がん薬物療法への貢献をめざす保険薬剤師へ

 当薬局の強みは、一人ではない点が最も大きいと思います。先述のクリニカルパスを一人で作ることは不可能だったと思います。お互いに意見を出し合い、認め合えるのは当薬局のよさと感じています。
 グループ薬局のような大きな組織であれば社内で横のつながりがあり研修機会もあると思いますが、個人薬局や地域の保険薬局にがん患者さんが来局されたときのための支援も必要だと思っています。専門医療機関連携薬局の基準のなかには、地域の他の薬局への情報提供なども含まれており、個人薬局や地域の保険薬局から連携薬局へコンタクトを取ることも有益で、当薬局でもお待ちしています。
 もう1つ、当薬局が2011年から連携を開始した際には医薬品卸会社が病院との間を仲介してくれたという背景がありました。
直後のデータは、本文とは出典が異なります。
(** The old object is updated in place: everything after the search. *)
Lemma include_update h items ext c od oldobj obj o cb clone diff b' :
  inv h items (ext_opt (ext_add ext od 1) clone) -> h_objs h !! od = Some oldobj ->
  body_equiv (ce_ops oldobj) (ce_body oldobj) b' ->
  (forall n, clone = Some n -> n <> od /\ ext n = 0 /\ is_Some (h_objs h !! n)) ->
  (cb <> ChangeV2 -> clone = None) -> 0 <= ext od ->
  let h1 := put_obj h od (with_body oldobj b') in
  exists evs h', ('(events, h) ← (match cb with
      | ChangeV2 =>
          h ← nl_object_put ops_at h1 clone;
          mret ([Changed2 c clone (Some o) diff NL_ACT_CHANGE], h)
      | ChangeV1 => mret ([Changed c od NL_ACT_CHANGE], h1)
      | NoChange => mret ([], h1)
      end);
    h ← nl_object_put ops_at h (Some od);
    mret (true, events, h)) = Done (true, evs, h') /\
    inv h' items ext /\ h_caches h' = h_caches h /\ updated_events cb c od o diff evs /\
    (forall o', o' <> od -> Some o' <> clone -> h_objs h' !! o' = h_objs h !! o') /\
    (forall obj', h_objs h' !! od = Some obj' -> ce_body obj' = b').
Proof.
  intros Hi Ho Hb Hcl Hnv Hpos h1. pose proof (inv_body h items _ od oldobj b' Hi Ho Hb) as Hi1. fold h1 in Hi1.
  assert (forall n, clone = Some n -> ext_add ext od 1 n = 0 /\ is_Some (h_objs h1 !! n)) as Hcl1.
  { intros n Hn. destruct (Hcl n Hn) as (Hne & He & Hs). rewrite ext_add_ne by done. split; [done|].
    unfold h1. simpl. by rewrite lookup_insert_ne. }
  destruct (put_opt h1 items (ext_add ext od 1) clone Hi1 Hcl1) as (h2 & Hp2 & Hi2 & Hc2 & Ho2).
  assert (exists evs, (match cb with
      | ChangeV2 =>
          h ← nl_object_put ops_at h1 clone;
          mret ([Changed2 c clone (Some o) diff NL_ACT_CHANGE], h)
      | ChangeV1 => mret ([Changed c od NL_ACT_CHANGE], h1)
      | NoChange => mret ([], h1)
      end) = Done (evs, h2) /\ updated_events cb c od o diff evs) as (evs & -> & Hevs).
  { destruct cb; simpl.
    - rewrite (Hnv ltac:(done)) in Hp2. injection Hp2 as <-. by eexists.
    - rewrite (Hnv ltac:(done)) in Hp2. injection Hp2 as <-. by eexists.
    - rewrite Hp2. exec_simpl. eexists. split; [done|]. by eexists. }
  exec_simpl.
  assert (h_objs h2 !! od = Some (with_body oldobj b')) as Hod2.
  { rewrite Ho2; [unfold h1; simpl; by rewrite lookup_insert_eq|].
    intros Heq. by destruct (Hcl od (eq_sym Heq)) as (? & _). }
  destruct (inv_put h2 items (ext_add ext od 1) od _ Hi2 Hod2) as (h3 & -> & Hi3 & (S1 & S2 & S3 & S4) & Ho3).
  { rewrite ext_add_eq. lia. }
  exec_simpl. exists evs, h3. split; [done|]. split; [|split; [by rewrite S1, Hc2|split; [done|split]]].
  - apply (inv_ext _ _ (ext_add (ext_add ext od 1) od (-1))); [|done]. intros o'. by rewrite ext_add_back.
  - intros o' Hne Hnc. rewrite S3, Ho2 by done. unfold h1. simpl. by rewrite lookup_insert_ne.
  - intros obj' Hobj'. rewrite Ho3 in Hobj'. destruct (ce_refcnt _ =? 1); [done|]. by injection Hobj' as <-.
Qed.

(** What is known of an object that is still there. *)
Definition survives h h' o : Prop :=
  forall obj, h_objs h !! o = Some obj -> exists obj', h_objs h' !! o = Some obj' /\ kept obj obj'.

(** The outcome of [cache_include] for an object [o], by what the cache had. *)
Definition include_outcome h items c o obj act cb h' items' evs : Prop :=
  (exists od oldobj err b',
     od ∈ items c /\ h_objs h !! od = Some oldobj /\ same h od obj = true /\
     update_of oldobj obj = (err, b') /\
     if err =? 0 then
       items' = items /\ updated_events cb c od o (diff_of oldobj obj) evs /\
       exists od', h_objs h' !! od = Some od' /\ ce_body od' = b'
     else if act =? NL_ACT_DEL then
       (forall c', items' c' = without items od c') /\ evs = deleted_events cb c od
     else
       (forall c', items' c' = moved (without items od) c o c') /\
       evs = replaced_events cb c od o (diff_of (with_body oldobj b')
               (if decide (od = o) then with_body obj b' else obj)))
  \/
  ((forall y, y ∈ items c -> same h y obj = false) /\
   if act =? NL_ACT_DEL then items' = items /\ evs = []
   else (forall c', items' c' = moved items c o c') /\ evs = new_events cb c o).

(** Whether [cache_include] loses a reference: a new object is to be put into a
    table (nothing identical, or something identical that cannot be updated) and
    there is no node for it; the failure of [nl_cache_move] is ignored. *)
Definition include_keeps (c2 : bool) h c o (act : Z) : exec bool :=
  x ← get_cache h c;
  if (act =? NL_ACT_NEW) && node_missing c2 x then
    obj ← get_obj h o;
    '(old, _) ← nl_cache_search ops_at h c obj;
    match old with
    | None => mret true
    | Some od =>
        oldobj ← get_obj h od;
        '(err, _) ← nl_object_update ops_at oldobj obj;
        mret (negb (err =? 0))
    end
  else mret false.

(** The old object, already out of the cache, makes room for the new one. *)
Lemma include_replace (c2 : bool) h items ext c x od o a b cb :
  inv h items (ext_add ext od 1) -> 0 <= ext od -> h_caches h !! c = Some x ->
  h_objs h !! od = Some a -> h_objs h !! o = Some b ->
  ce_ops a = co_obj_ops (cops_at (c_ops x)) -> ce_ops b = co_obj_ops (cops_at (c_ops x)) ->
  (is_Some (c_hashtable x) -> forall y, y ∈ items c -> y <> o -> same h y b = false) ->
  exists h', ('(_, h) ← nl_cache_move ops_at cops_at c2 h c o;
      diff ← (match cb with
              | NoChange => mret 0
              | _ => a ← get_obj h od; b ← get_obj h o; nl_object_diff64 ops_at a b
              end);
      let events := if diff =? 0 then []
                    else match cb with
                         | ChangeV2 => [Changed2 c (Some od) (Some o) diff NL_ACT_CHANGE]
                         | ChangeV1 => [Changed c o NL_ACT_CHANGE]
                         | NoChange => []
                         end in
      h ← nl_object_put ops_at h (Some od);
      mret (0, events, h)) = Done (0, replaced_events cb c od o (diff_of a b), h') /\
    (if node_missing c2 x then inv h' (without items o) (ext_add ext o 1) else inv h' (moved items c o) ext) /\
    (forall c', cviews h' c' = cviews h c').
Proof.
  intros Hi Hpos Hc Ha Hb Hka Hkb Hno. pose proof (inv_wf _ _ _ Hi) as Hw.
  pose proof (wf_obj _ _ _ Hw od a Ha) as (_ & Hpa & _).
  destruct (move_full c2 h items _ c x o b Hi Hc Hb) as (ret & h1 & -> & _ & Hm).
  rewrite (proj2 (Z.eqb_eq _ _) (eq_sym Hkb)) in Hm. cbn [negb] in Hm.
  destruct Hm as (Hm & (L1 & L2 & L3) & (b1 & Hb1 & (B1 & B2 & B3 & B4) & _) & Hok & _).
  rewrite (Hok Hno) in Hm. exec_simpl.
  set (items1 := if node_missing c2 x then without items o else moved items c o).
  set (ext1 := if node_missing c2 x then ext_add ext o 1 else ext).
  assert (inv h1 items1 (ext_add ext1 od 1)) as Hm1.
  { unfold items1, ext1. destruct (node_missing c2 x); cbn [Z.eqb Z.opp] in Hm; [|exact Hm].
    apply (inv_ext _ _ (ext_add (ext_add ext od 1) o 1)); [|exact Hm]. intros z. unfold ext_add. repeat case_decide; lia. }
  assert (exists a1, h_objs h1 !! od = Some a1 /\ ce_ops a1 = ce_ops a /\ ce_body a1 = ce_body a)
    as (a1 & Ha1 & A1 & A2).
  { destruct (decide (od = o)) as [->|Hne].
    - assert (a = b) as -> by congruence. by exists b1.
    - rewrite <- L3 in Ha by done. by exists a. }
  assert (exists d, (match cb with
      | NoChange => mret 0
      | _ => a ← get_obj h1 od; b ← get_obj h1 o; nl_object_diff64 ops_at a b
      end) = Done d /\ (cb <> NoChange -> d = diff_of a b)) as (d & -> & Hd).
  { assert (diff_of a1 b1 = diff_of a b) as Hdd by (unfold diff_of; by rewrite A1, A2, B4).
    destruct cb; [by exists 0|..]; exists (diff_of a b); (split; [|done]);
      rewrite (get_obj_done _ _ _ Ha1); exec_simpl; rewrite (get_obj_done _ _ _ Hb1); exec_simpl;
      rewrite diff64_done by congruence; by rewrite Hdd. }
  exec_simpl.
  destruct (inv_put h1 _ (ext_add ext1 od 1) od a1 Hm1 Ha1) as (h2 & -> & Hi2 & (S1 & S2 & S3 & S4) & _).
  { rewrite ext_add_eq. unfold ext1. destruct (node_missing c2 x); unfold ext_add; repeat case_decide; lia. }
  exec_simpl. exists h2. split; [|split].
  - f_equal. f_equal. f_equal. destruct cb; simpl.
    + by destruct (d =? 0).
    + by rewrite Hd.
    + by rewrite Hd.
  - assert (inv h2 items1 ext1) as Hi3.
    { apply (inv_ext _ _ (ext_add (ext_add ext1 od 1) od (-1))); [|done]. intros o'. by rewrite ext_add_back. }
    unfold items1, ext1 in Hi3. by destruct (node_missing c2 x).
  - intros c'. unfold cviews. rewrite S1. exact (L1 c').
Qed.

(** The old object leaves the cache: the reference of the search stays. *)
Lemma include_remove h items ext c od oldobj clone b' :
  inv h items (ext_opt (ext_add ext od 1) clone) -> h_objs h !! od = Some oldobj ->
  body_equiv (ce_ops oldobj) (ce_body oldobj) b' ->
  (forall n, clone = Some n -> n <> od /\ ext n = 0 /\ is_Some (h_objs h !! n)) -> 0 <= ext od ->
  exists h', (h ← nl_object_put ops_at (put_obj h od (with_body oldobj b')) clone;
              nl_cache_remove ops_at h od) = Done h' /\
    inv h' (without items od) (ext_add ext od 1) /\ (forall c', cviews h' c' = cviews h c') /\
    (forall o', o' <> od -> Some o' <> clone -> h_objs h' !! o' = h_objs h !! o') /\
    exists od', h_objs h' !! od = Some od' /\ ce_ops od' = ce_ops oldobj /\ ce_body od' = b'.
Proof.
  intros Hi Ho Hb Hcl Hpos. set (h1 := put_obj h od _).
  pose proof (inv_body h items _ od oldobj b' Hi Ho Hb) as Hi1. fold h1 in Hi1.
  assert (forall n, clone = Some n -> ext_add ext od 1 n = 0 /\ is_Some (h_objs h1 !! n)) as Hcl1.
  { intros n Hn. destruct (Hcl n Hn) as (Hne & He & Hs). rewrite ext_add_ne by done. split; [done|].
    unfold h1. simpl. by rewrite lookup_insert_ne. }
  destruct (put_opt h1 items (ext_add ext od 1) clone Hi1 Hcl1) as (h2 & -> & Hi2 & Hc2 & Ho2). exec_simpl.
  assert (h_objs h2 !! od = Some (with_body oldobj b')) as Hod2.
  { rewrite Ho2; [unfold h1; simpl; by rewrite lookup_insert_eq|].
    intros Heq. by destruct (Hcl od (eq_sym Heq)) as (? & _). }
  destruct (remove_full h2 items _ od _ Hi2 Hod2) as (h3 & -> & Hi3 & (L1 & L2 & L3) & Hk & Hs).
  exists h3. split; [done|]. split; [done|]. split; [|split].
  - intros c'. rewrite L1. unfold cviews. by rewrite Hc2.
  - intros o' Hne Hnc. rewrite L3, Ho2 by done. unfold h1. simpl. by rewrite lookup_insert_ne.
  - destruct Hs as [od' Hod']; [rewrite ext_add_eq; lia|]. exists od'. split; [done|].
    destruct (Hk od' Hod') as [(K1 & K2 & K3 & K4) _]. by rewrite K1, K4.
Qed.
病院と保険薬局の両者と関係を構築している医薬品卸会社や製薬会社につないでもらうことも連携の構築のために有効だと思います。

POINT 電話フォローアップ導入のために

  • 同意を得る際に、かかりつけ薬剤師が電話をかけることを伝える。

POINT がん患者さんから話を引き出すために

  • 座って話すなど話しやすい環境を整える。
  • かかりつけ薬剤師に指名してもらう。
  • 安心して指名してもらえるように、がんの勉強をして心構えをもつ。
  • 質問する目的を明確にし、聞き取りの際にも織り交ぜて伝える。

POINT ジェネリック医薬品に変更する場合に確認すること

  • ジェネリック医薬品の適応症となっている病名で先発品が処方されているかを確認。
  • 患者さんにジェネリック医薬品への変更の希望があるかを確認。

POINT 複数の薬剤師が応対して情報共有するために

  • 薬歴で情報共有する。
  • サブかかりつけ薬剤師の制度を活用する。

POINT 保険薬剤師の研修・指導にあたって

  • 現地研修、遠隔研修、応対低頻度の薬剤師向け研修など薬剤師に合わせたプログラムを用意する。
  • 育成にあたっては、「この患者さんに対して私は何をできるのか」を一緒に考える。
  • 各種セミナーの活用や研修プログラムへの参加、グループでの学習など知識やスキルを向上させてくれる環境に身を置く。

POINT 資格取得に向けた方法と意義

  • 資格取得の勉強に一人で取り組まない。
  • 資格取得を通して勉強する習慣を身につけることが実力として残る。
  • 資格取得によって周囲の認識が変わる。

POINT 今後の展望、課題

  • 専門医療機関連携薬局、地域連携薬局は、今後、患者さんのために必要な役割を担う。
  • 服薬フォローアップは保険薬剤師にさらに求められる役割。
  • 保険薬局の取り組みが有効であることを示すエビデンスの構築が課題。
  • がん薬物療法もその勉強も一人で取り組まないことが大事。
  • 個人薬局や地域の薬局は専門性を高めるために専門医療機関連携薬局へコンタクトするのも有効。
  • 連携には医薬品卸会社、製薬会社のネットワークも活用できる。